Two anti-inflammatory drugs, from which one is prescribed for humans and another for animals, might inhibit a key enzyme in the replication or reproduction of the novel coronavirus that causes covid-19, as per a study.
The study which was published in the International Journal of Molecular Sciences, used computer techniques to analyse 6,466 drugs authorised by several drug agencies for both human & veterinary use.
The researchers from University at Rovira in Spain assessed whether these drugs can be used to inhibit the main protease of the virus (M-pro) enzyme, which plays an essential role in the replication of the virus. It was found out that a human and a veterinary anti-inflammatory drug - Carprofen & Celecoxib inhibit a key enzyme in the replication and transcription of the virus which is responsible for covid-19.
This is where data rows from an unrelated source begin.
Lemma put_questdb_read q t : questdb_fits q → only questdb_keys t = Some () → read_questdb (put_questdb q t) = Some q.
Proof.
  intros Hf%fits_unsigned Ht%(put_questdb_only q). unfold read_questdb. rewrite Ht. cbn [mbind option_bind]. unfold put_questdb, required, or_default, opt. autorewrite with toml.
  cbn -[as_unsigned i64_wrap]. destruct q as [u ca tb tk us pw iv]. cbn -[as_unsigned i64_wrap] in *.
  destruct ca, tk, us, pw; cbn -[as_unsigned i64_wrap]; by rewrite Hf.
Qed.

Lemma put_export_read e t :
  (∀ q, questdb e = Some q → questdb_fits q) →
  is_Some (or_default None (opt (fun i => as_table i ≫= read_questdb)) "questdb" t) →
  or_default None (opt (fun i => as_table i ≫= read_questdb)) "questdb" (put_export e t) = Some (questdb e).
Proof.
  intros Hq Hold. unfold put_export. destruct (questdb e) as [q|]; unfold or_default in *; autorewrite with toml; [|done].
  simpl. unfold opt. cbn [as_table mbind option_bind]. rewrite put_questdb_read; [done|by apply Hq|].
  destruct (tget "questdb" t) as [[| | | |t0| |]|]; try done. destruct Hold as [o Ho]. unfold opt in Ho. cbn [as_table mbind option_bind] in Ho.
  destruct (read_questdb t0) as [q0|] eqn:Hr; [|done]. unfold read_questdb in Hr. by apply only_bind in Hr as [? _].
Qed.

Definition settings_fit (c : Config) : Prop :=
  0 ≤ cfg_retention_days (audit c) < 2 ^ 32 ∧ fits (ignored_summary_secs (audit c)) ∧
  ∀ q, questdb (export c) = Some q → questdb_fits q.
It is to be noted that finding drugs that can inhibit the infection caused by SARS-CoV-2 is an important step to find the vaccine that can definitively bring an end to the spread of the virus, said the researchers. M-pro enzyme is responsible for cutting 2 polypeptides generated by the virus itself. It generates a number of proteins that are essential for the reproduction of the virus, the researchers said.
Few of the trials coordinated by the World Health Organization (WHO) against the COVID-19 pandemic also aim to inhibit M-pro by using two antiretrovirals like Lopinavir & Ritonavir, drugs initially designed to treat HIV, said the researchers.
Now in the new study, prediction is made that seven of the 6,466 drugs analysed might inhibit M-pro. These results are shared with the international initiative of scientists, COVID Moonshot, who has selected two of these seven compounds - Carprofen and Celecoxib in order to test their ability to inhibit M-pro in vitro.
Their findings show that at a concentration of 50 micromolar (M) of Celecoxib or Carprofen, the inhibition of the in vitro activity of M-pro enzyme is 11.90 and 4.0%, respectively. Both molecules could be used as a beginning point for further lead optimisation to obtain even more potent derivatives, as per the researchers.